Lemma release_path reason (P : InvocationRecord -> Prop) :
  Triple (At P) (Capture.release id reason) (fun reply => At (Ended reply)) (Calm P).
Proof using Htyped Hforeign.
  eapply Triple_bind; [apply (Triple_transition (Step.Release reason) Boundary.Terminal (fun _ => stage_release reason)); intros; by apply release_sound|].
  intros st. apply Triple_ret. intros db (HI & r' & Hr & -> & r & _ & Hm). split; [done|]. exists r'.
  split; [done|]. pose proof (Moved_ended _ _ _ _ Hm I) as Ht.
  apply (Moved_terminal _ (fun r => Settlement.mk cost_default (InvocationRecord.reserved r))
    (fun r => with_terminal (Some (Terminal.Released reason)) r) (Terminal.Released reason)) in Hm; [|done|done].
  split; [done|]. split; [done|]. rewrite Hm. cbn [status_of InvocationStatus.terminal default]. rewrite Hm.
  eexists. split; [reflexivity|]. by destruct reason.
Qed.
Lemma settle_failed_path failure actual (P : InvocationRecord -> Prop) : cost_wf actual ->
  Triple (At P) (settle_failed id failure actual) (fun reply => At (Ended reply)) (Calm P).
Proof using Htyped Hforeign.
  intros Hw. eapply Triple_bind.
  - apply (Triple_transition Step.Settle Boundary.Terminal (fun _ => stage_settle (SettleOutcome.Failed failure actual))).
    intros now db HI. apply settle_sound; [done|]. by intros f c [= <- <-].
  - intros st. apply Triple_ret. intros db (HI & r' & Hr & -> & r & _ & Hm). split; [done|]. exists r'.
    split; [done|]. split; [by apply (Moved_ended _ _ _ _ Hm)|]. apply Moved_settled in Hm.
    split; [done|]. rewrite Hm. by eexists.
Qed.
Lemma end_unknown_path (P : InvocationRecord -> Prop) :
  Triple (At P) (end_unknown id) (fun reply => At (Ended reply)) (Calm P).
Proof using Htyped Hforeign.
  eapply Triple_bind; [apply (Triple_transition Step.MarkUnknownEffect Boundary.Terminal (fun _ => stage_unknown_effect)); intros; by apply mark_unknown_effect_sound|].
  intros st. apply Triple_ret. intros db (HI & r' & Hr & -> & r & _ & Hm). split; [done|]. exists r'.
  split; [done|]. split; [by apply (Moved_ended _ _ _ _ Hm)|].
  apply (Moved_terminal _ (fun r => unknown_effect_settlement (InvocationRecord.reserved r))
    (fun r => with_terminal (Some Terminal.UnknownEffect) r) Terminal.UnknownEffect) in Hm; [|done|done].
  split; [done|]. rewrite Hm. by eexists.
Qed.
Lemma publish_path call limits output elapsed : 0 <= elapsed <= u64_max ->
  Triple (At (at_state InvocationState.Dispatched)) (Capture.publish call limits id output elapsed)
    (fun reply => At (Ended reply)) (Calm early).
Proof using Htyped Hforeign.
  intros He. eapply Triple_bind.
  { apply Triple_read; [apply At_Stable|]. intros db. apply At_Calm. by right. }
  intros refusal. cbv zeta. set (transfer := transfer_of _ _ _ _ _). eapply Triple_bind.
  { eapply Triple_weaken;
      [apply (Triple_transition Step.CompleteTransfer Boundary.CompleteTransfer (fun _ => stage_transfer transfer))|done|done|].
    - intros now db HI. apply complete_transfer_sound; [done|]. by apply transfer_of_wf.
    - intros db. apply Calm_weaken. by right. }
  intros st. eapply Triple_bind.
  { eapply (Triple_weaken _ (At (at_state InvocationState.TransferComplete)));
      [apply (Triple_total Step.Publish Boundary.Publish stage_publish)|..].
    - intros now db HI. by apply publish_sound.
    - intros now db r HI Hr Hs Hl. destruct (publish_took now db id r HI Hr Hs) as (x & db' & Hx & _). eauto.
    - intros db. apply At_weaken. intros r' (_ & r & _ & Hm%Moved_state). by apply step_CompleteTransfer in Hm as [_ ?].
    - done.
    - intros db. by apply Calm_weaken. }
  intros st2. eapply Triple_bind.
  { eapply (Triple_weaken _ (At (at_state InvocationState.Published)));
      [apply (Triple_total Step.Settle Boundary.Terminal (fun _ => stage_settle SettleOutcome.Success))|..].
    - intros now db HI. by apply settle_sound.
    - intros now db r HI Hr Hs Hl. destruct (settle_took now db id r HI Hr Hl Hs) as (x & db' & Hx & _). eauto.
    - intros db. apply At_weaken. intros r' (_ & r & _ & Hm%Moved_state). by apply step_Publish in Hm as [_ ?].
    - done.
    - intros db. by apply Calm_weaken. }
  intros st3. apply Triple_ret. intros db (HI & r' & Hr & _ & r & _ & Hm). split; [done|]. exists r'.
  split; [done|]. split; [by apply (Moved_ended _ _ _ _ Hm)|]. apply Moved_settled in Hm.
  split; [done|]. rewrite Hm. by eexists.
Qed.
Lemma fail_path grant error deadline elapsed : 0 <= elapsed <= u64_max ->
  Triple (At (at_state InvocationState.Dispatched)) (fail grant id error deadline elapsed)
    (fun reply => At (Ended reply)) (Calm early).
Proof using Htyped Hforeign.
  intros He. assert (forall db, Calm (at_state InvocationState.Dispatched) db -> Calm early db) as Hd.
  { intros db. apply Calm_weaken. by right. }
  assert (forall db, At (at_state InvocationState.Dispatched) db -> Calm early db) as Hd'.
  { intros db. apply At_Calm. by right. }
  assert (forall reason, Triple (At (at_state InvocationState.Dispatched)) (Capture.release id reason)
    (fun reply => At (Ended reply)) (Calm early)) as Hrel.
  { intros reason. eapply Triple_weaken; [apply release_path|done|done|done]. }
  assert (forall f, Triple (At (at_state InvocationState.Dispatched)) (settle_failed id f (spent elapsed 0))
    (fun reply => At (Ended reply)) (Calm early)) as Hset.
  { intros f. eapply Triple_weaken; [by apply settle_failed_path, spent_wf|done|done|done]. }
  destruct error as [[]|class|class|[]]; cbn [fail]; try apply Hrel; try apply Hset.
  - eapply Triple_weaken; [apply end_unknown_path|done|done|done].
  - eapply Triple_bind; [by apply Triple_ask, Hd'; apply At_Stable|]. intros t. apply Hset.
  - eapply Triple_bind; [|intros reason; apply Hrel]. unfold stop_reason.
    eapply Triple_bind; [by apply Triple_read; [apply At_Stable|]|].
    intros [code|]; [by apply Triple_ret|]. eapply Triple_bind; [by apply Triple_ask; [apply At_Stable|]|].
    intros t. by apply Triple_ret.
Qed.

********************

> PROBLEM TO SOLVE:
Transcribe the listing above in full, so that every line matches exactly.

> EXERCISE SOLUTION:
Lemma release_path reason (P : InvocationRecord -> Prop) :
  Triple (At P) (Capture.release id reason) (fun reply => At (Ended reply)) (Calm P).
Proof using Htyped Hforeign.
  eapply Triple_bind; [apply (Triple_transition (Step.Release reason) Boundary.Terminal (fun _ => stage_release reason)); intros; by apply release_sound|].
  intros st. apply Triple_ret. intros db (HI & r' & Hr & -> & r & _ & Hm). split; [done|]. exists r'.
  split; [done|]. pose proof (Moved_ended _ _ _ _ Hm I) as Ht.
  apply (Moved_terminal _ (fun r => Settlement.mk cost_default (InvocationRecord.reserved r))
    (fun r => with_terminal (Some (Terminal.Released reason)) r) (Terminal.Released reason)) in Hm; [|done|done].
  split; [done|]. split; [done|]. rewrite Hm. cbn [status_of InvocationStatus.terminal default]. rewrite Hm.
  eexists. split; [reflexivity|]. by destruct reason.
Qed.
Lemma settle_failed_path failure actual (P : InvocationRecord -> Prop) : cost_wf actual ->
  Triple (At P) (settle_failed id failure actual) (fun reply => At (Ended reply)) (Calm P).
Proof using Htyped Hforeign.
  intros Hw. eapply Triple_bind.
  - apply (Triple_transition Step.Settle Boundary.Terminal (fun _ => stage_settle (SettleOutcome.Failed failure actual))).
    intros now db HI. apply settle_sound; [done|]. by intros f c [= <- <-].
  - intros st. apply Triple_ret. intros db (HI & r' & Hr & -> & r & _ & Hm). split; [done|]. exists r'.
    split; [done|]. split; [by apply (Moved_ended _ _ _ _ Hm)|]. apply Moved_settled in Hm.
    split; [done|]. rewrite Hm. by eexists.
Qed.
Lemma end_unknown_path (P : InvocationRecord -> Prop) :
  Triple (At P) (end_unknown id) (fun reply => At (Ended reply)) (Calm P).
Proof using Htyped Hforeign.
  eapply Triple_bind; [apply (Triple_transition Step.MarkUnknownEffect Boundary.Terminal (fun _ => stage_unknown_effect)); intros; by apply mark_unknown_effect_sound|].
  intros st. apply Triple_ret. intros db (HI & r' & Hr & -> & r & _ & Hm). split; [done|]. exists r'.
  split; [done|]. split; [by apply (Moved_ended _ _ _ _ Hm)|].
  apply (Moved_terminal _ (fun r => unknown_effect_settlement (InvocationRecord.reserved r))
    (fun r => with_terminal (Some Terminal.UnknownEffect) r) Terminal.UnknownEffect) in Hm; [|done|done].
  split; [done|]. rewrite Hm. by eexists.
Qed.
Lemma publish_path call limits output elapsed : 0 <= elapsed <= u64_max ->
  Triple (At (at_state InvocationState.Dispatched)) (Capture.publish call limits id output elapsed)
    (fun reply => At (Ended reply)) (Calm early).
Proof using Htyped Hforeign.
  intros He. eapply Triple_bind.
  { apply Triple_read; [apply At_Stable|]. intros db. apply At_Calm. by right. }
  intros refusal. cbv zeta. set (transfer := transfer_of _ _ _ _ _). eapply Triple_bind.
  { eapply Triple_weaken;
      [apply (Triple_transition Step.CompleteTransfer Boundary.CompleteTransfer (fun _ => stage_transfer transfer))|done|done|].
    - intros now db HI. apply complete_transfer_sound; [done|]. by apply transfer_of_wf.
    - intros db. apply Calm_weaken. by right. }
  intros st. eapply Triple_bind.
  { eapply (Triple_weaken _ (At (at_state InvocationState.TransferComplete)));
      [apply (Triple_total Step.Publish Boundary.Publish stage_publish)|..].
    - intros now db HI. by apply publish_sound.
    - intros now db r HI Hr Hs Hl. destruct (publish_took now db id r HI Hr Hs) as (x & db' & Hx & _). eauto.
    - intros db. apply At_weaken. intros r' (_ & r & _ & Hm%Moved_state). by apply step_CompleteTransfer in Hm as [_ ?].
    - done.
    - intros db. by apply Calm_weaken. }
  intros st2. eapply Triple_bind.
  { eapply (Triple_weaken _ (At (at_state InvocationState.Published)));
      [apply (Triple_total Step.Settle Boundary.Terminal (fun _ => stage_settle SettleOutcome.Success))|..].
    - intros now db HI. by apply settle_sound.
    - intros now db r HI Hr Hs Hl. destruct (settle_took now db id r HI Hr Hl Hs) as (x & db' & Hx & _). eauto.
    - intros db. apply At_weaken. intros r' (_ & r & _ & Hm%Moved_state). by apply step_Publish in Hm as [_ ?].
    - done.
    - intros db. by apply Calm_weaken. }
  intros st3. apply Triple_ret. intros db (HI & r' & Hr & _ & r & _ & Hm). split; [done|]. exists r'.
  split; [done|]. split; [by apply (Moved_ended _ _ _ _ Hm)|]. apply Moved_settled in Hm.
  split; [done|]. rewrite Hm. by eexists.
Qed.
Lemma fail_path grant error deadline elapsed : 0 <= elapsed <= u64_max ->
  Triple (At (at_state InvocationState.Dispatched)) (fail grant id error deadline elapsed)
    (fun reply => At (Ended reply)) (Calm early).
Proof using Htyped Hforeign.
  intros He. assert (forall db, Calm (at_state InvocationState.Dispatched) db -> Calm early db) as Hd.
  { intros db. apply Calm_weaken. by right. }
  assert (forall db, At (at_state InvocationState.Dispatched) db -> Calm early db) as Hd'.
  { intros db. apply At_Calm. by right. }
  assert (forall reason, Triple (At (at_state InvocationState.Dispatched)) (Capture.release id reason)
    (fun reply => At (Ended reply)) (Calm early)) as Hrel.
  { intros reason. eapply Triple_weaken; [apply release_path|done|done|done]. }
  assert (forall f, Triple (At (at_state InvocationState.Dispatched)) (settle_failed id f (spent elapsed 0))
    (fun reply => At (Ended reply)) (Calm early)) as Hset.
  { intros f. eapply Triple_weaken; [by apply settle_failed_path, spent_wf|done|done|done]. }
  destruct error as [[]|class|class|[]]; cbn [fail]; try apply Hrel; try apply Hset.
  - eapply Triple_weaken; [apply end_unknown_path|done|done|done].
  - eapply Triple_bind; [by apply Triple_ask, Hd'; apply At_Stable|]. intros t. apply Hset.
  - eapply Triple_bind; [|intros reason; apply Hrel]. unfold stop_reason.
    eapply Triple_bind; [by apply Triple_read; [apply At_Stable|]|].
    intros [code|]; [by apply Triple_ret|]. eapply Triple_bind; [by apply Triple_ask; [apply At_Stable|]|].
    intros t. by apply Triple_ret.
Qed.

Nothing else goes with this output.